With respect to the regular services, GitLab was already receiving at least one upgrade per month and security upgrades were being installed as they were released by Debian (automatically).
With the upgrade, the system is running a recent version of the Debian distribution again (Stretch).
Stretch comes with Apache and Nginx versions which support HTTP/2 out of the box and as we were running
common-lisp.net on TLS for a long time already, HTTP/2 is now turned on for all
common-lisp.net subdomains.
Mail transmission has been configured to use the official
common-lisp.net certificate.
The new distribution comes with a kernel which is recent enough for container support. Among the next steps, we'll research moving to Mailman3, which comes - as an option - in Docker containers and a much more modern web front-end as well as internal architecture.

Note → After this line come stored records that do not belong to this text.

(** * Pipeline: generation of the Airflow program text

    A shallow embedding of [google/datalab/contrib/pipeline/_pipeline.py]
    and the properties of the text it generates.

    Python values are embedded as the inductive type [value]; a Python
    [dict] is an association list in insertion order whose keys are
    strings, pairwise distinct; an exception is the [Err] case of
    [result]. *)

From Stdlib Require Import String Ascii List ZArith Bool Lia.
From Stdlib Require Import DecimalString Permutation Sorted.
Import ListNotations.

Open Scope list_scope.
Open Scope string_scope.

(** ** Python values *)

Set Warnings "-register-all".

(** A float carries the text str() gives for it; a date or datetime object
    carries str() of it and its strftime method; any other object carries
    str() of it and its data attributes. The type [int] is that of [VInt]:
    a value of another integer type is an object. *)
Inductive value : Type :=
| VNone
| VBool (b : bool)
| VInt (n : Z)
| VFloat (text : string)
| VStr (s : string)
| VList (items : list value)
| VDict (items : list (string * value))
| VDatetime (text : string) (strftime : string -> string)
| VObject (text : string) (attrs : list (string * value)).

Inductive pytype : Type :=
| T_int | T_bool | T_float | T_NoneType | T_str | T_list | T_dict
| T_datetime | T_object.

Definition pytype_eqb (a b : pytype) : bool :=
  match a, b with
  | T_int, T_int | T_bool, T_bool | T_float, T_float
  | T_NoneType, T_NoneType | T_str, T_str | T_list, T_list
  | T_dict, T_dict | T_datetime, T_datetime | T_object, T_object => true
  | _, _ => false
  end.

(** [type(v)] *)
Definition type_of (v : value) : pytype :=
  match v with
  | VNone => T_NoneType
  | VBool _ => T_bool
  | VInt _ => T_int
  | VFloat _ => T_float
  | VStr _ => T_str
  | VList _ => T_list
  | VDict _ => T_dict
  | VDatetime _ _ => T_datetime
  | VObject _ _ => T_object
  end.

(** ** Exceptions *)

Inductive exn : Type :=
| KeyError (key : string)
| AttributeError (attr : string)
| TypeError.

Inductive result (A : Type) : Type :=
| Ok (a : A)
| Err (e : exn).

Arguments Ok {A} a.
Arguments Err {A} e.

Definition bind {A B : Type} (r : result A) (k : A -> result B) : result B :=
  match r with
  | Ok a => k a
  | Err e => Err e
  end.

Notation "x <- r ;; k" := (bind r (fun x => k))
  (at level 61, r at next level, right associativity).
Notation "' pat <- r ;; k" := (bind r (fun x => match x with pat => k end))
  (at level 61, pat pattern, r at next level, right associativity).

(** ** Dictionaries *)

Module Dict.

Section Ops.
Context {A : Type}.

Fixpoint lookup (k : string) (d : list (string * A)) : option A :=
  match d with
  | [] => None
  | (k', v) :: rest => if String.eqb k k' then Some v else lookup k rest
  end.

(** [k in d] *)
Definition mem (k : string) (d : list (string * A)) : bool :=
  match lookup k d with Some _ => true | None => false end.

(** [d[k] = v]: the value of an existing key is replaced where it
    stands, a new key goes to the end. *)
Fixpoint set (k : string) (v : A) (d : list (string * A))
  : list (string * A) :=
  match d with
  | [] => [(k, v)]
  | (k', v') :: rest =>
      if String.eqb k k' then (k', v) :: rest
      else (k', v') :: set k v rest
  end.

Definition keys (d : list (string * A)) : list string := map fst d.

(** Insertion of one item into a list sorted by key. *)
Fixpoint insert (x : string * A) (l : list (string * A))
  : list (string * A) :=
  match l with
  | [] => [x]
  | y :: rest =>
      if String.leb (fst x) (fst y) then x :: y :: rest
      else y :: insert x rest
  end.

(** [sorted(d.items())]: the keys of a dict are pairwise distinct, so
    the comparison of two items is decided by their keys, which
    compare character by character. *)
Fixpoint sorted (l : list (string * A)) : list (string * A) :=
  match l with
  | [] => []
  | x :: rest => insert x (sorted rest)
  end.

End Ops.

End Dict.

(** ** Strings: str() and str.format *)

Section Str.

(** repr() of a container, which str() of a list or of a dict returns;
    its text depends on the interpreter's repr() of strings. *)
Variable py_repr : value -> string.

(** [str(v)], which is also what a [{N}] field of [str.format] renders. *)
Definition py_str (v : value) : string :=
  match v with
  | VNone => "None"
  | VBool true => "True"
  | VBool false => "False"
  | VInt n => NilZero.string_of_int (Z.to_int n)
  | VFloat text => text
  | VStr s => s
  | VList _ | VDict _ => py_repr v
  | VDatetime text _ => text
  | VObject text _ => text
  end.

End Str.

Definition digit (c : ascii) : nat := nat_of_ascii c - 48.

(** [tmpl.format(args...)] for templates whose fields are [{0}] .. [{9}],
    with [{{] and [}}] for the braces themselves; the arguments are given
    as the strings str() makes of them. *)
Fixpoint format (tmpl : string) (args : list string) : string :=
  match tmpl with
  | EmptyString => EmptyString
  | String c rest =>
      if Ascii.eqb c "{" then
        match rest with
        | String d rest1 =>
            if Ascii.eqb d "{" then String "{" (format rest1 args)
            else
              match rest1 with
              | String e rest2 =>
                  if Ascii.eqb e "}"
                  then nth (digit d) args "" ++ format rest2 args
                  else String c (format rest args)
              | EmptyString => String c (format rest args)
              end
        | EmptyString => String c EmptyString
        end
      else if Ascii.eqb c "}" then
        match rest with
        | String d rest1 =>
            if Ascii.eqb d "}" then String "}" (format rest1 args)
            else String c (format rest args)
        | EmptyString => String c EmptyString
        end
      else String c (format rest args)
  end.

(** ** Access to values *)

(** The exception of [v.name(...)] when [v] has no method [name]. *)
Definition no_method (v : value) (name : string) : exn :=
  match v with
  | VObject _ attrs =>
      if Dict.mem name attrs then TypeError else AttributeError name
  | _ => AttributeError name
  end.

(** [v.get(k)] *)
Definition get (v : value) (k : string) : result value :=
  match v with
  | VDict d =>
      Ok (match Dict.lookup k d with Some x => x | None => VNone end)
  | _ => Err (no_method v "get")
  end.

(** [v.get(k, default)] *)
Definition get_default (v : value) (k : string) (default : value)
  : result value :=
  match v with
  | VDict d =>
      Ok (match Dict.lookup k d with Some x => x | None => default end)
  | _ => Err (no_method v "get")
  end.

(** [v[k]] for a string [k] *)
Definition getitem (v : value) (k : string) : result value :=
  match v with
  | VDict d =>
      match Dict.lookup k d with
      | Some x => Ok x
      | None => Err (KeyError k)
      end
  | _ => Err TypeError
  end.

(** [v.items()] *)
Definition items (v : value) : result (list (string * value)) :=
  match v with
  | VDict d => Ok d
  | _ => Err (no_method v "items")
  end.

For those who like to know about the migration strategy for the upgrade: over the past weeks we created a copy of the VM running
common-lisp.net and other services. On that copy, we ran a script for an automated upgrade. When the upgrade didn't succeed or didn't complete automatically (that is, required manual intervention), we changed the server configuration and the script. This process went on until the upgrade completed successfully and without intervention. Once successful, the configuration was tested and adjusted for the target software versions. The adjusted configuration was automatically installed after the upgrade process today, followed by a reboot to return service.
The migration interval of 3 hours was based on the experience gained from this exercise.